### [Your instructions]
Between the line containing "(set_scene (Scene.set_mats (<[id" and the line containing "match Scene.material (scene s) o with" lies a run of lines; give that run again exactly, with both of those lines, and nothing else from the entries below.

### [Extracted information]
(** ** The monad of methods *)

Inductive Exception : Type :=
| TypeError                     (* a property read or a call on [undefined] *)
| LoadError (reason : string).  (* what a loader rejects with *)

(** How a statement completes: normally with a value, or abruptly. *)
Inductive Completion (A : Type) : Type :=
| Normal (a : A)
| Throw (e : Exception).
Arguments Normal {A} a.
Arguments Throw {A} e.

Definition JS (A : Type) : Type := Viewer -> Viewer * Completion A.

#[export] Instance JS_ret : MRet JS := λ A a s, (s, Normal a).

#[export] Instance JS_bind : MBind JS := λ A B f m s,
  match m s with
  | (s', Normal a) => f a s'
  | (s', Throw e) => (s', Throw e)
  end.

Definition gets {A : Type} (f : Viewer -> A) : JS A := λ s, (s, Normal (f s)).

Definition modify (f : Viewer -> Viewer) : JS unit := λ s, (f s, Normal tt).

Definition throw {A : Type} (e : Exception) : JS A := λ s, (s, Throw e).

(** [try { body } catch (error) { handler }] *)
Definition try_catch (body : JS unit) (handler : Exception -> JS unit)
  : JS unit := λ s,
  match body s with
  | (s', Normal a) => (s', Normal a)
  | (s', Throw e) => handler e s'
  end.

(** The state a method leaves, however it completes. *)
Definition exec {A : Type} (m : JS A) (s : Viewer) : Viewer := fst (m s).

Definition skip : JS unit := mret tt.

(** ** Reads and writes through the stores *)

Definition newMaterial (m : Material.t) : JS MatId := λ s,
  let id := fresh (dom (Scene.mats (scene s))) in
  (set_scene (Scene.set_mats (<[id := m]> (Scene.mats (scene s))) (scene s)) s,
   Normal id).

Definition newObject (o : Object3D.t) : JS ObjId := λ s,
  let id := fresh (dom (Scene.objs (scene s))) in
  (set_scene (Scene.set_objs (<[id := o]> (Scene.objs (scene s))) (scene s)) s,
   Normal id).

(** [o.p = v], for a property [p] of the node itself. *)
Definition writeObject (o : ObjId) (f : Object3D.t -> Object3D.t) : JS unit :=
  modify (λ s,
    set_scene (Scene.set_objs (alter f o (Scene.objs (scene s))) (scene s)) s).

(** [o.material.p = v]: fails when [o.material] is [undefined]. *)
Definition writeMaterial (o : ObjId) (f : Material.t -> Material.t)
  : JS unit := λ s,
  match Scene.material (scene s) o with
  | None => (s, Throw TypeError)
  | Some m =>
      (set_scene (Scene.set_mats (alter f m (Scene.mats (scene s))) (scene s)) s,
       Normal tt)
  end.

(** [o.material.emissive.set(c)]: fails when [o.material] or its
    [emissive] is [undefined]. *)
Definition setEmissive (o : ObjId) (c : Color) : JS unit := λ s,
  match Scene.emissive (scene s) o with
  | None => (s, Throw TypeError)
  | Some _ => writeMaterial o (Material.set_emissive c) s
  end.

(** [this.hemisphereLight.p.set(c)]: fails when the light has no
    property [p]. *)
Definition setHemisphereColor (p : string) (c : Color) : JS unit := λ s,
  match HemisphereLight.colorProperty p (hemisphereLight s) with
  | None => (s, Throw TypeError)
  | Some _ =>
      (set_hemisphereLight
         (HemisphereLight.setColorProperty p c (hemisphereLight s)) s,
       Normal tt)
  end.

Definition sceneAdd (c : SceneChild) : JS unit :=
  modify (λ s, set_scene (Scene.add c (scene s)) s).

(** ** class BasemapManager *)

Section BasemapManager.
Local Open Scope R_scope.

(** The [switch] of [loadBasemap]. *)
Definition basemapUrl (type : string) : string :=
  if decide (type = "satellite") then
    "https://server.arcgisonline.com/ArcGIS/rest/services/World_Imagery/MapServer/tile/0/0/0"
  else if decide (type = "dark") then
    "https://a.basemaps.cartocdn.com/dark_all/0/0/0.png"
  else "https://a.tile.openstreetmap.org/0/0/0.png".

Definition createOrUpdateMap (texture : Texture.t) : JS unit :=
  let size := 10000 in
  mapMesh ← gets (λ s, BasemapManager.mapMesh (basemapManager s));
  match mapMesh with
  | Some mesh =>
      writeMaterial mesh (Material.set_map texture);;
      writeMaterial mesh (Material.set_needsUpdate true)
  | None =>
      let geometry := PlaneGeometry size size in
      material ← newMaterial
        {| Material.emissive := None; Material.map := Some texture;
           Material.side := DoubleSide; Material.needsUpdate := false |};
      mesh ← newObject (Object3D.Mesh geometry material);
      modify (λ s,
        set_basemapManager (BasemapManager.set_mapMesh mesh (basemapManager s)) s);;
      writeObject mesh (Object3D.set_rotation_x (- PI / 2));;
      writeObject mesh (Object3D.set_position_y (- 0.01));;
      sceneAdd (ChildObject mesh)
  end.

### [Task response]
  (set_scene (Scene.set_mats (<[id := m]> (Scene.mats (scene s))) (scene s)) s,
   Normal id).

Definition newObject (o : Object3D.t) : JS ObjId := λ s,
  let id := fresh (dom (Scene.objs (scene s))) in
  (set_scene (Scene.set_objs (<[id := o]> (Scene.objs (scene s))) (scene s)) s,
   Normal id).

(** [o.p = v], for a property [p] of the node itself. *)
Definition writeObject (o : ObjId) (f : Object3D.t -> Object3D.t) : JS unit :=
  modify (λ s,
    set_scene (Scene.set_objs (alter f o (Scene.objs (scene s))) (scene s)) s).

(** [o.material.p = v]: fails when [o.material] is [undefined]. *)
Definition writeMaterial (o : ObjId) (f : Material.t -> Material.t)
  : JS unit := λ s,
  match Scene.material (scene s) o with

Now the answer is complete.